WORK ITEM: As soon as the line containing "(* sawtooth_signing.ParseError *)" appears in the material below, start returning lines exactly, and end with the line containing "Exc (e : pyexn).".

INPUT:
(** * simplewallet client: a shallow embedding of
      [pyclient/wallet/simplewallet_client.py]

    The client loads a secp256k1 key, derives the account address, wraps a
    [deposit]/[withdraw] payload into a signed single-transaction batch and
    talks to the REST gateway.  Python values are modelled as follows:

    - [str] is a list of Unicode code points ([N]), [bytes] a list of
      [Byte.byte];
    - exceptions are values of [pyexn]; every operation that can raise lives
      in the monad [M], which threads the outside world (file system,
      gateway, clock, log of issued requests);
    - the external libraries (sawtooth_signing, protobuf messages, yaml and
      base64) are interfaces (type classes); [hashlib.sha512], [str.encode],
      [str.strip] and [float.hex] are written out. *)

From Stdlib Require Import List ZArith NArith Lia Bool String Ascii.
From Stdlib Require Import Strings.Byte.
From Stdlib Require Import DecimalString DecimalZ.
From Stdlib Require Import Floats.SpecFloat.
Import ListNotations.

Set Implicit Arguments.

(** ** Python [str] and [bytes] *)

Definition str := list N.
Definition bytes := list byte.

(** An ASCII literal of the source as a [str]. *)
Definition u (s : string) : str :=
  map N_of_ascii (list_ascii_of_string s).

Definition byte_of_N (n : N) : byte :=
  match Byte.of_N (n mod 256) with
  | Some b => b
  | None => x00
  end.

(** [a.startswith(p)] *)
Fixpoint startswith (a p : str) {struct p} : bool :=
  match p, a with
  | [], _ => true
  | _ :: _, [] => false
  | c :: p', d :: a' => (c =? d)%N && startswith a' p'
  end.

(** [sep.join(parts)] *)
Fixpoint join (sep : str) (parts : list str) : str :=
  match parts with
  | [] => []
  | [x] => x
  | x :: rest => x ++ sep ++ join sep rest
  end.

(** [str(n)] for an [int]. *)
Definition str_of_int (z : Z) : str :=
  u (NilZero.string_of_int (Z.to_int z)).

(** *** [str.isspace] on one code point, and [str.strip()] *)

Definition isspace (c : N) : bool :=
  ((9 <=? c) && (c <=? 13) || (28 <=? c) && (c <=? 32)
   || (c =? 0x85) || (c =? 0xA0) || (c =? 0x1680)
   || (0x2000 <=? c) && (c <=? 0x200A)
   || (c =? 0x2028) || (c =? 0x2029) || (c =? 0x202F)
   || (c =? 0x205F) || (c =? 0x3000))%N.

Fixpoint lstrip (s : str) : str :=
  match s with
  | [] => []
  | c :: s' => if isspace c then lstrip s' else s
  end.

Definition rstrip (s : str) : str := rev (lstrip (rev s)).

Definition strip (s : str) : str := rstrip (lstrip s).

(** A string that neither starts nor ends with white space. *)
Definition trimmed (s : str) : bool :=
  match s with
  | [] => true
  | c :: _ => negb (isspace c) && negb (isspace (last s c))
  end.

(** *** [str.encode('utf-8')]

    A lone surrogate cannot be encoded: Python raises [UnicodeEncodeError],
    here the result is [None]. *)

Definition utf8_char (c : N) : option bytes :=
  (if c <? 0x80 then Some [byte_of_N c]
   else if c <? 0x800 then
     Some [byte_of_N (0xC0 + c / 64); byte_of_N (0x80 + c mod 64)]
   else if (0xD800 <=? c) && (c <=? 0xDFFF) then None
   else if c <? 0x10000 then
     Some [byte_of_N (0xE0 + c / 4096); byte_of_N (0x80 + (c / 64) mod 64);
           byte_of_N (0x80 + c mod 64)]
   else if c <? 0x110000 then
     Some [byte_of_N (0xF0 + c / 262144); byte_of_N (0x80 + (c / 4096) mod 64);
           byte_of_N (0x80 + (c / 64) mod 64); byte_of_N (0x80 + c mod 64)]
   else None)%N.

Fixpoint utf8_encode (s : str) : option bytes :=
  match s with
  | [] => Some []
  | c :: s' =>
      match utf8_char c, utf8_encode s' with
      | Some b, Some bs => Some (b ++ bs)
      | _, _ => None
      end
  end.

(** Code points below 128 encode as themselves. *)
Definition is_ascii (s : str) : bool := forallb (fun c => (c <? 128)%N) s.

(** *** Hexadecimal rendering *)

Definition hexchar (d : N) : N :=
  (if d <? 10 then 48 + d else 87 + d)%N.

Definition is_hexchar (c : N) : bool :=
  ((48 <=? c) && (c <=? 57) || (97 <=? c) && (c <=? 102))%N.

Definition is_hex (s : str) : bool := forallb is_hexchar s.

(** [n] hexadecimal digits of [v], most significant first. *)
Fixpoint hex_digits (n : nat) (v : N) : str :=
  match n with
  | O => []
  | S n' => hex_digits n' (v / 16) ++ [hexchar (v mod 16)]
  end.

(** [binascii.hexlify(b).decode()], also what [hexdigest()] does. *)
Definition hexlify (b : bytes) : str :=
  flat_map (fun x => hex_digits 2 (Byte.to_N x)) b.

(** ** [hashlib.sha512] (FIPS 180-4), on 64-bit words held in [Z] *)

Module SHA512.
Local Open Scope Z_scope.

Definition mask64 : Z := 0xffffffffffffffff.

Definition w64 (x : Z) : Z := Z.land x mask64.

Definition add64 (x y : Z) : Z := w64 (x + y).

Definition rotr (n x : Z) : Z :=
  Z.lor (Z.shiftr x n) (w64 (Z.shiftl x (64 - n))).

Definition not64 (x : Z) : Z := Z.lxor x mask64.

Definition Ch (x y z : Z) : Z :=
  Z.lxor (Z.land x y) (Z.land (not64 x) z).

Definition Maj (x y z : Z) : Z :=
  Z.lxor (Z.lxor (Z.land x y) (Z.land x z)) (Z.land y z).

Definition Sigma0 (x : Z) : Z :=
  Z.lxor (Z.lxor (rotr 28 x) (rotr 34 x)) (rotr 39 x).

Definition Sigma1 (x : Z) : Z :=
  Z.lxor (Z.lxor (rotr 14 x) (rotr 18 x)) (rotr 41 x).

Definition sigma0 (x : Z) : Z :=
  Z.lxor (Z.lxor (rotr 1 x) (rotr 8 x)) (Z.shiftr x 7).

Definition sigma1 (x : Z) : Z :=
  Z.lxor (Z.lxor (rotr 19 x) (rotr 61 x)) (Z.shiftr x 6).

Definition K : list Z :=
  [ 0x428a2f98d728ae22; 0x7137449123ef65cd; 0xb5c0fbcfec4d3b2f; 0xe9b5dba58189dbbc;
    0x3956c25bf348b538; 0x59f111f1b605d019; 0x923f82a4af194f9b; 0xab1c5ed5da6d8118;
    0xd807aa98a3030242; 0x12835b0145706fbe; 0x243185be4ee4b28c; 0x550c7dc3d5ffb4e2;
    0x72be5d74f27b896f; 0x80deb1fe3b1696b1; 0x9bdc06a725c71235; 0xc19bf174cf692694;
    0xe49b69c19ef14ad2; 0xefbe4786384f25e3; 0x0fc19dc68b8cd5b5; 0x240ca1cc77ac9c65;
    0x2de92c6f592b0275; 0x4a7484aa6ea6e483; 0x5cb0a9dcbd41fbd4; 0x76f988da831153b5;
    0x983e5152ee66dfab; 0xa831c66d2db43210; 0xb00327c898fb213f; 0xbf597fc7beef0ee4;
    0xc6e00bf33da88fc2; 0xd5a79147930aa725; 0x06ca6351e003826f; 0x142929670a0e6e70;
    0x27b70a8546d22ffc; 0x2e1b21385c26c926; 0x4d2c6dfc5ac42aed; 0x53380d139d95b3df;
    0x650a73548baf63de; 0x766a0abb3c77b2a8; 0x81c2c92e47edaee6; 0x92722c851482353b;
    0xa2bfe8a14cf10364; 0xa81a664bbc423001; 0xc24b8b70d0f89791; 0xc76c51a30654be30;
    0xd192e819d6ef5218; 0xd69906245565a910; 0xf40e35855771202a; 0x106aa07032bbd1b8;
    0x19a4c116b8d2d0c8; 0x1e376c085141ab53; 0x2748774cdf8eeb99; 0x34b0bcb5e19b48a8;
    0x391c0cb3c5c95a63; 0x4ed8aa4ae3418acb; 0x5b9cca4f7763e373; 0x682e6ff3d6b2b8a3;
    0x748f82ee5defb2fc; 0x78a5636f43172f60; 0x84c87814a1f0ab72; 0x8cc702081a6439ec;
    0x90befffa23631e28; 0xa4506cebde82bde9; 0xbef9a3f7b2c67915; 0xc67178f2e372532b;
    0xca273eceea26619c; 0xd186b8c721c0c207; 0xeada7dd6cde0eb1e; 0xf57d4f7fee6ed178;
    0x06f067aa72176fba; 0x0a637dc5a2c898a6; 0x113f9804bef90dae; 0x1b710b35131c471b;
    0x28db77f523047d84; 0x32caab7b40c72493; 0x3c9ebe0a15c9bebc; 0x431d67c49c100d4c;
    0x4cc5d4becb3e42b6; 0x597f299cfc657e2a; 0x5fcb6fab3ad6faec; 0x6c44198c4a475817 ].

(** The eight working variables. *)
Definition state : Type := (Z * Z * Z * Z * Z * Z * Z * Z)%type.

Definition H0 : state :=
  (0x6a09e667f3bcc908, 0xbb67ae8584caa73b, 0x3c6ef372fe94f82b, 0xa54ff53a5f1d36f1,
   0x510e527fade682d1, 0x9b05688c2b3e6c1f, 0x1f83d9abfb41bd6b, 0x5be0cd19137e2179).

(** Big-endian value of a run of bytes. *)
Definition be_value (bs : bytes) : Z :=
  fold_left (fun acc b => acc * 256 + Z.of_N (Byte.to_N b)) bs 0.

(** [n] bytes of [v], big-endian. *)
Fixpoint be_bytes (n : nat) (v : Z) : bytes :=
  match n with
  | O => []
  | S n' => be_bytes n' (v / 256) ++ [byte_of_N (Z.to_N (v mod 256))]
  end.

(** Padding: 0x80, zeros up to 112 mod 128, the bit length on 128 bits. *)
Definition pad (msg : bytes) : bytes :=
  let l := Z.of_nat (List.length msg) in
  let z := Z.to_nat ((111 - l) mod 128) in
  msg ++ [x80] ++ repeat x00 z ++ be_bytes 16 (8 * l).

(** The words of one block: [n] words of 8 bytes each. *)
Fixpoint words (n : nat) (bs : bytes) : list Z :=
  match n with
  | O => []
  | S n' => be_value (firstn 8 bs) :: words n' (skipn 8 bs)
  end.

(** The message schedule: [win] holds the last 16 words, oldest first. *)
Fixpoint schedule (n : nat) (win : list Z) : list Z :=
  match n with
  | O => []
  | S n' =>
      let w := add64 (add64 (add64 (sigma1 (nth 14 win 0)) (nth 9 win 0))
                            (sigma0 (nth 1 win 0))) (nth 0 win 0) in
      w :: schedule n' (tl win ++ [w])
  end.

Definition round (s : state) (kw : Z * Z) : state :=
  let '(a, b, c, d, e, f, g, h) := s in
  let t1 := add64 (add64 (add64 (add64 h (Sigma1 e)) (Ch e f g)) (fst kw)) (snd kw) in
  let t2 := add64 (Sigma0 a) (Maj a b c) in
  (add64 t1 t2, a, b, c, add64 d t1, e, f, g).

Definition compress (s : state) (block : bytes) : state :=
  let w16 := words 16 block in
  let w := w16 ++ schedule 64 w16 in
  let '(a, b, c, d, e, f, g, h) := fold_left round (combine K w) s in
  let '(a0, b0, c0, d0, e0, f0, g0, h0) := s in
  (add64 a0 a, add64 b0 b, add64 c0 c, add64 d0 d,
   add64 e0 e, add64 f0 f, add64 g0 g, add64 h0 h).

Fixpoint blocks (n : nat) (s : state) (bs : bytes) : state :=
  match n with
  | O => s
  | S n' => blocks n' (compress s (firstn 128 bs)) (skipn 128 bs)
  end.

Definition digest (msg : bytes) : bytes :=
  let p := pad msg in
  let '(a, b, c, d, e, f, g, h) := blocks (List.length p / 128) H0 p in
  be_bytes 8 a ++ be_bytes 8 b ++ be_bytes 8 c ++ be_bytes 8 d ++
  be_bytes 8 e ++ be_bytes 8 f ++ be_bytes 8 g ++ be_bytes 8 h.
End SHA512.

(** [_hash(data)]: [hashlib.sha512(data).hexdigest()] *)
Definition _hash (data : bytes) : str := hexlify (SHA512.digest data).

Definition FAMILY_NAME : str := u "simplewallet".

(** ** [float.hex()]

    [time.time()] returns a binary64 float, here a [spec_float]
    ([S754_finite s m e] stands for [(-1)^s * m * 2^e]).  A normal number
    prints as [0x1.<13 hex digits>p<exponent>], a subnormal one as
    [0x0.<13 hex digits>p-1022]. *)

Definition float_hex (x : spec_float) : str :=
  match x with
  | S754_nan => u "nan"
  | S754_infinity s => if s then u "-inf" else u "inf"
  | S754_zero s => (if s then u "-" else []) ++ u "0x0.0p+0"
  | S754_finite s m e =>
      let normal := (2 ^ 52 <=? Zpos m)%Z in
      let ex := if normal then (e + 52)%Z else (-1022)%Z in
      (if s then u "-" else []) ++ u "0x"
        ++ (if normal then u "1" else u "0") ++ u "."
        ++ hex_digits 13 (Npos m mod 2 ^ 52)
        ++ u "p" ++ (if (ex <? 0)%Z then u "-" else u "+")
        ++ str_of_int (Z.abs ex)
  end.

(** The floats of the binary64 format. *)
Definition binary64 (x : spec_float) : bool := valid_binary 53 1024 x.

(** ** Exceptions *)

(** Modelled from the spec: [wallet/simplewallet_exceptions.py] is not among
    the sources; [SimpleWalletException] is the one error kind the client
    raises itself (the spec's configuration error and submission error),
    an exception built from a single argument, a message or another
    exception. *)
Inductive pyexn : Type :=
| OSError (msg : str)                (* raised by [open] and [read] *)
| ParseError (msg : str)             (* sawtooth_signing.ParseError *)
| ConnectionError (msg : str)        (* requests.ConnectionError *)
| AttributeError (msg : str)
| UnicodeEncodeError (msg : str)
| OtherException (cls msg : str)     (* any other class, by name *)
| SimpleWalletException (arg : exn_arg)
with exn_arg : Type :=
| Msg (s : str)
| Exc (e : pyexn).

(** [str(err)] *)
Fixpoint str_exn (e : pyexn) : str :=
  match e with
  | OSError m | ParseError m | ConnectionError m | AttributeError m
  | UnicodeEncodeError m | OtherException _ m => m
  | SimpleWalletException (Msg s) => s
  | SimpleWalletException (Exc e') => str_exn e'
  end.

Definition is_SimpleWalletException (e : pyexn) : bool :=
  match e with SimpleWalletException _ => true | _ => false end.

Inductive outcome (A : Type) : Type :=
| Return (a : A)
| Raise (e : pyexn).
Arguments Raise {A} e.

(** ** Protobuf messages of the ledger framework *)

Module TransactionHeader.
Record t := {
  signer_public_key : str;
  family_name : str;
  family_version : str;
  inputs : list str;
  outputs : list str;
  dependencies : list str;
  payload_sha512 : str;
  batcher_public_key : str;
  nonce : bytes }.
End TransactionHeader.

Module Transaction.
Record t := {
  header : bytes;
  payload : bytes;
  header_signature : str }.
End Transaction.

Module BatchHeader.
Record t := {
  signer_public_key : str;
  transaction_ids : list str }.
End BatchHeader.

Module Batch.
Record t := {
  header : bytes;
  transactions : list Transaction.t;
  header_signature : str }.
End Batch.

Module BatchList.
Record t := { batches : list Batch.t }.
End BatchList.

(** [message.SerializeToString()] *)
Class Message (A : Type) := SerializeToString : A -> bytes.

(** ** sawtooth_signing *)

Class Signing := {
  PrivateKey : Type;
  (** [Secp256k1PrivateKey.from_hex] *)
  from_hex : str -> outcome PrivateKey;
  (** [signer.get_public_key().as_bytes()] *)
  public_key_bytes : PrivateKey -> bytes;
  (** [signer.sign(message)] *)
  sign : PrivateKey -> bytes -> str }.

ANSWER TO THE PROBLEM:
| ParseError (msg : str)             (* sawtooth_signing.ParseError *)
| ConnectionError (msg : str)        (* requests.ConnectionError *)
| AttributeError (msg : str)
| UnicodeEncodeError (msg : str)
| OtherException (cls msg : str)     (* any other class, by name *)
| SimpleWalletException (arg : exn_arg)
with exn_arg : Type :=
| Msg (s : str)
| Exc (e : pyexn).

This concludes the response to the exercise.